During the height of his mental illness, Nash declined a prestigious appointment at the University of Chicago because he thought he was in line to become the next emperor of Antarctica, according to The Washington Post. He also searched numerals for hidden messages, traveled abroad and attempted to give up his U.S. citizenship, or considered himself to have different identities such as a Japanese shogun, the Biblical figure Job, or a Palestinian refugee. He also apparently tried to give a student an intergalactic driver's license, according to the Post.

Some of these struggles and more were chronicled in A Beautiful Mind, where Nash was portrayed by Russell Crowe. After the release of the Oscar-winning film, Nash remarried his wife, Alicia, whom he had divorced in 1963. Alicia continued to care for Nash throughout his struggle with schizophrenia, and the two later became mental health advocates, according to the BBC.

In his biographical sketch, Nash wrote that his return to rational scientific thought was “not entirely a matter of joy as if someone returned from physical disability to good physical health," according to the Post:

Without his ‘madness,’ Zarathustra would necessarily have been only another of the millions or billions of human individuals who have lived and then been forgotten.

Nash was a senior research mathematician at Princeton since 1995. He conducted research and taught classes in logic, game theory, cosmology, and gravitation, according to his website. In a Quora article, past students wrote about what Nash was like as a professor. One student said his tests were so difficult that students often couldn't do them. A student named Joseph Kohn said Nash gave them a test once with four questions, and the first question was "What is your name?" despite the fact that there was a space for a name on the front of the test booklet. But if you didn't answer the question, then you got 25 points off your test grade. The remaining three questions were "fairly hard" mathematical questions.
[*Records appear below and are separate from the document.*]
(* ===== verification/Onboarding.v ===== *)
(** * internal/onboarding: templates and instances of onboarding *)

From S2P Require Import Prelude Float64 Go Sql Schema.

#[local] Open Scope prog_scope.

Record TemplateTask := {
  tt_ID : string; tt_TemplateID : string; tt_TaskName : string; tt_Description : string;
  tt_OwnerRole : string; tt_DueDays : Z
}.

(** The [tasks] of a response are always empty, and so left out. *)
Record Template := { tp_ID : string; tp_Name : string; tp_Description : string }.

Definition template_json (t : Template) : json :=
  JObj [("id", JStr (tp_ID t)); ("name", JStr (tp_Name t)); ("description", JStr (tp_Description t))].

Record Instance_ := {
  in_ID : string; in_EmployeeID : string; in_EmployeeName : string; in_TemplateName : string;
  in_Status : string; in_Progress : Z
}.

Definition instance_json (i : Instance_) : json :=
  JObj [("id", JStr (in_ID i)); ("employee_id", JStr (in_EmployeeID i)); ("employee_name", JStr (in_EmployeeName i));
        ("template_name", JStr (in_TemplateName i)); ("status", JStr (in_Status i));
        ("progress", JInt (in_Progress i))].

(** [w.WriteHeader(201)] before [jsonOK]: the Content-Type set afterwards is not sent,
    the server derives one from the text. *)
Definition created_sniffed (fields : list (string * json)) : Response :=
  {| status := StatusCreated; ctype := "text/plain; charset=utf-8";
     content := BJson (JObj (("success", JBool true) :: fields)) |}.

Section Onboarding.
Context `{Server}.

Definition template_item (t : OnbTemplateRow) : Template :=
  {| tp_ID := obt_id t; tp_Name := obt_name t; tp_Description := default "" (obt_description t) |}.

Definition HandleGetTemplates : prog Database Response :=
  if db_nil then Ret db_unavailable else
  rows <- exec (select (fun d => map template_item (tget onboarding_templates d)));
  Ret (match rows with
     | Err e => fail_json StatusInternalServerError ("database query failed: " +:+ e)
     | Ok ts => ok_json [("data", JArr (map template_json ts))]
     end).

(** The organization is the first of the table; without one the column is NULL. *)
Definition insert_template (name description : string) : stmt Database OnbTemplateRow :=
  with_varchar 255 name (fun name =>
  insert onboarding_templates (fun c d =>
    match tget organizations d with
    | o :: _ => Ok {| obt_id := sc_uuid c; obt_organization_id := org_id o; obt_name := name;
                      obt_description := Some description |}
    | [] => Err "null value violates not-null constraint: onboarding_templates"
    end)).

Definition HandleCreateTemplate (r : Request Template) : prog Database Response :=
  match body r with
  | None => Ret (http_error "invalid request" StatusBadRequest)
  | Some req =>
      return_if db_nil db_unavailable;;;
      res <- exec (insert_template (tp_Name req) (tp_Description req));
      Ret (match res with
         | Err e => fail_json StatusInternalServerError ("failed to create template: " +:+ e)
         | Ok row => created_sniffed [("id", JStr (obt_id row))]
         end)
  end.

Definition HandleCreateTemplateTask (r : Request TemplateTask) : prog Database Response :=
  match body r with
  | None => Ret (http_error "invalid request" StatusBadRequest)
  | Some _ => if db_nil then Ret db_unavailable else Ret (ok_json [("id", JStr "tsk-new")])
  end.

(** onboarding_instances oi JOIN employees e LEFT JOIN onboarding_templates ot; the
    progress is the literal 50 of the query. *)
Definition instance_item (d : Database) (p : OnbInstanceRow * EmpRow) : Instance_ :=
  let '(i, e) := p in
  let template := k ← obi_template_id i; List.find (fun t => obt_id t =?s k) (tget onboarding_templates d) in
  {| in_ID := obi_id i; in_EmployeeID := emp_employee_id e; in_EmployeeName := full_name e;
     in_TemplateName := default "Default Template" (obt_name <$> template); in_Status := obi_status i;
     in_Progress := 50 |}.

Definition instance_rows (d : Database) : list (OnbInstanceRow * EmpRow) :=
  flat_map (fun i => map (pair i) (where_ (fun e => emp_id e =?s obi_employee_id i) (tget employees d)))
    (tget onboarding_instances d).

Definition from_instances {B} (s : stmt Database B) : stmt Database B :=
  checked (names "onboarding_instances" ["id"; "employee_id"; "template_id"; "status"]) s.

Definition HandleGetInstances : prog Database Response :=
  if db_nil then Ret db_unavailable else
  rows <- exec (from_instances (select (fun d => map (instance_item d)
            (order_by (desc (fun p => obi_created_at (fst p))) (instance_rows d)))));
  Ret (ok_json [("data", JArr (map instance_json (scan [] rows)))]).

Definition HandleGetInstanceDetail (r : Request unit) : prog Database Response :=
  let id := urlParam r "id" in
  if db_nil then Ret db_unavailable else
  row <- exec (from_instances (select_row (fun d => instance_item d <$>
           List.find (fun p => obi_id (fst p) =?s id) (instance_rows d))));
  Ret (match row with
     | Err e => fail_json StatusNotFound ("instance not found: " +:+ e)
     | Ok i => ok_json [("data", instance_json i)]
     end).

Definition HandleCompleteTask : prog Database Response :=
  if db_nil then Ret db_unavailable else Ret (ok_json []).

(** ** Theorems *)

(** A template is stored for the first organization under the requested name, and
    nothing else changes; without an organization none is. *)
Theorem template_created E r req n d : reliable E -> db_nil = false -> body r = Some req ->
  varchar_in 255 (tp_Name req) = Some (tp_Name req) ->
  let x := run E (HandleCreateTemplate r) n d in
  match tget organizations d with
  | o :: _ => exists row, reply x = Some (created_sniffed [("id", JStr (obt_id row))])
      /\ obt_organization_id row = org_id o /\ obt_name row = tp_Name req
      /\ db_of x = tput onboarding_templates (tget onboarding_templates d ++ [row]) d
  | [] => db_of x = d /\ exists resp, reply x = Some resp /\ status resp = StatusInternalServerError
  end.
Proof.
  intros HE Hdb Hb Hn. unfold HandleCreateTemplate, exec. rewrite Hb, Hdb. cbn. unfold answer. rewrite HE.
  unfold insert_template, with_varchar, insert. rewrite Hn.
  destruct (tget organizations d) as [|o os]; cbn; [split; [done|by eexists]|]. by refine (ex_intro _ _ (conj _ (conj _ (conj _ eq_refl)))).
Qed.

(** No migration creates onboarding_instances: the list is always empty, every
    instance is unknown. *)
Theorem instances_never_found E r n d : db_nil = false ->
  mem_s "id" (columns "onboarding_instances") = false ->
  reply (run E HandleGetInstances n d) = Some (ok_json [("data", JArr [])])
  /\ exists e, reply (run E (HandleGetInstanceDetail r) n d)
       = Some (fail_json StatusNotFound ("instance not found: " +:+ e)).
Proof.
  intros Hdb Hcol. unfold HandleGetInstances, HandleGetInstanceDetail, exec. rewrite Hdb. cbn.
  unfold answer, from_instances, checked, names. cbn [forallb]. rewrite Hcol. cbn.
  destruct (env_fail E n); (split; [done|by eexists]).
Qed.

(** The creation of a task and its completion send no statement. *)
Lemma tasks_not_stored r : no_stmts (HandleCreateTemplateTask r) /\ no_stmts HandleCompleteTask.
Proof. unfold HandleCreateTemplateTask, HandleCompleteTask. by destruct (body r), db_nil. Qed.
End Onboarding.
In 2007, Nash published a book called The Essential John Nash, which revealed Nash's work "in his own words." The book includes all of Nash's contributions to game theory, but also his numerous works in "pure mathematics — from Riemannian geometry and partial differential equations — in which he commands even greater acclaim among academics," according to the book's description. The book includes nine of Nash's most influential papers, most of which were written between 1949-1959.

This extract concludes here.